## WHAT YOU SHOULD DO
Write out the line that has "prim_inv H1;" in it, along with each line that comes after it until the listing ends, and add nothing.

........

Lemma decrease_liquidity_logs sp liq pct p r p' :
  Position.decrease_liquidity sp liq pct p = (r, p') -> same_logs p p'.
Proof.
  unfold Position.decrease_liquidity.
  unfold mbind at 1, M_bind at 1, lift at 1.
  destruct (py_assert _) as [[]|e]; [|by intros [= _ <-]].
  unfold mbind at 1, M_bind at 1.
  assert (Hamount : forall (m : M PositionInstance num) a p1,
            m = (match liq with
                 | Some a =>
                     if Num.truthy a then mret a
                     else
                       _ ← lift (py_assert (Num.ltb (I 0) pct && Num.leb pct (I 1)));
                       reads (fun p => Num.mul (liquidity p) pct)
                 | None =>
                     _ ← lift (py_assert (Num.ltb (I 0) pct && Num.leb pct (I 1)));
                     reads (fun p => Num.mul (liquidity p) pct)
                 end) ->
            m p = (a, p1) -> p1 = p).
  { intros m a p1 ->. unfold mbind, M_bind, lift, reads, mret, M_ret.
    destruct liq as [x|]; [destruct (Num.truthy x)|];
      try destruct (py_assert _) as [[]|e]; by intros [= _ <-]. }
  match goal with |- context [match ?m p with _ => _ end] =>
    destruct (m p) as [[amount|e] p1] eqn:Hm;
    apply (Hamount _ _ _ eq_refl) in Hm as -> end; [|by intros [= _ <-]].
  unfold mbind, M_bind, reads, mret, M_ret.
  destruct (amount0_psqrt p sp) as [a0|e]; [|by intros [= _ <-]].
  destruct (amount1_psqrt p sp) as [a1|e]; [|by intros [= _ <-]].
  destruct (Num.sub (liquidity p) amount) as [l|e]; [|by intros [= _ <-]].
  destruct (update_liquidity l p) as [[[]|e] p2] eqn:Hu;
    apply update_liquidity_logs in Hu; [|by intros [= _ <-]].
  destruct (amount0_psqrt _ sp) as [b0|e]; [|by intros [= _ <-]].
  destruct (amount1_psqrt _ sp) as [b1|e]; by intros [= _ <-].
Qed.

Lemma swap_logs a b p r p' :
  Position.swap a b p = (r, p') -> same_logs p p'.
Proof.
  unfold Position.swap, mbind, M_bind, reads, modify, mret, M_ret.
  destruct (fltb a b).
  - destruct (amount1_psqrt p b) as [x|e]; [|by intros [= _ <-]].
    destruct (amount1_psqrt p a) as [y|e]; [|by intros [= _ <-]].
    destruct (fee_of _ _) as [z|e]; by intros [= _ <-].
  - destruct (amount0_psqrt p b) as [x|e]; [|by intros [= _ <-]].
    destruct (amount0_psqrt p a) as [y|e]; [|by intros [= _ <-]].
    destruct (fee_of _ _) as [z|e]; by intros [= _ <-].
Qed.

Lemma collect_logs p r p' :
  Position.collect p = (r, p') -> same_logs p p'.
Proof. by intros [= _ <-]. Qed.

Lemma log_history_ok b t p u p' :
  log_history b t p = (Ok u, p') ->
  appended (history p) (history p') 1 /\ balance p' = balance p.
Proof. intros [= _ <-]. split; [apply appended_one | reflexivity]. Qed.

Lemma log_balance_ok b t sp f0 f1 p u p' :
  log_balance b t sp f0 f1 p = (Ok u, p') ->
  history p' = history p /\ appended (balance p) (balance p') 1.
Proof.
  unfold log_balance, mbind, M_bind, reads, modify.
  destruct (amount0_psqrt p sp) as [a0|e]; [|discriminate].
  destruct (amount1_psqrt p sp) as [a1|e]; [|discriminate].
  intros [= _ <-]. split; [reflexivity | apply appended_one].
Qed.

End LogProps.

Module SimLogProps.
Import Position PositionProps Sim SimProps LogProps.

Lemma with_position_ok_inv {A} tid (m : M PositionInstance A) s a s' :
  with_position tid m s = (Ok a, s') ->
  exists p p', positions s !! tid = Some p /\ m p = (Ok a, p') /\
               s' = set_positions (<[tid := p']> (positions s)) s.
Proof.
  unfold with_position. destruct (positions s !! tid) as [p|]; [|discriminate].
  destruct (m p) as [r p'] eqn:Hm. intros [= -> <-]. by exists p, p'.
Qed.

Lemma try_ok_inv {S A} (m : M S A) (h : M S unit) s a s' :
  try_except_reraise m h s = (Ok a, s') -> m s = (Ok a, s').
Proof.
  unfold try_except_reraise. destruct (m s) as [[x|e] s1]; [done|].
  destruct (h s1) as [[?|?] ?]; discriminate.
Qed.

Ltac norm_state H :=
  cbn [set_wallet set_positions set_valid_positions set_next_token_id
       set_wallet_logs set_sqrt_price_x96 set_tick set_block_number set_L
       set_sqrt_price set_timestamp
       decimal0 decimal1 amount0 amount1 positions valid_positions
       _next_token_id fee tick sqrt_price_x96 sqrt_price block_number
       timestamp L _price_reverse wallet_logs] in H.

(** [minv] for methods of the simulation: calls on a registered
    position are taken apart too, and a lookup that follows an update of
    the same key is resolved. *)
Ltac prim_inv H1 :=
  first
    [ apply Step.get_ok_inv in H1 as [-> ->]
    | apply Step.modify_ok_inv in H1 as ->
    | apply Step.lift_ok_inv in H1 as [H1 ->]
    | apply Step.reads_ok_inv in H1 as [H1 ->]
    | apply Step.mret_ok_inv in H1 as [-> ->]
    | (apply try_ok_inv in H1; sinv H1)
    | (let p := fresh "p" in
       let p' := fresh "p" in
       let Hl := fresh "Hl" in
       let Hm := fresh "Hm" in
       apply with_position_ok_inv in H1 as (p & p' & Hl & Hm & ->);
       norm_state Hl;
       try (rewrite lookup_insert_eq in Hl; injection Hl as <-);
       try (apply Step.reads_ok_inv in Hm as [Hm ->]))
    | match type of H1 with
      | (if ?c then _ else _) _ = _ => destruct c; prim_inv H1
      end
    | idtac ]
with sinv H :=
  repeat
    (let a := fresh "v" in
     let s := fresh "s" in
     let H1 := fresh "Hs" in
     apply Step.bind_ok_inv in H as (a & s & H1 & H);
     prim_inv H1;
     norm_state H; try norm_state H1;
     repeat match type of H with
            | context [let '(_, _) := ?x in _] => destruct x
            end);
  prim_inv H; try norm_state H.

........

## COMPLETED EXERCISE
     prim_inv H1;
     norm_state H; try norm_state H1;
     repeat match type of H with
            | context [let '(_, _) := ?x in _] => destruct x
            end);
  prim_inv H; try norm_state H.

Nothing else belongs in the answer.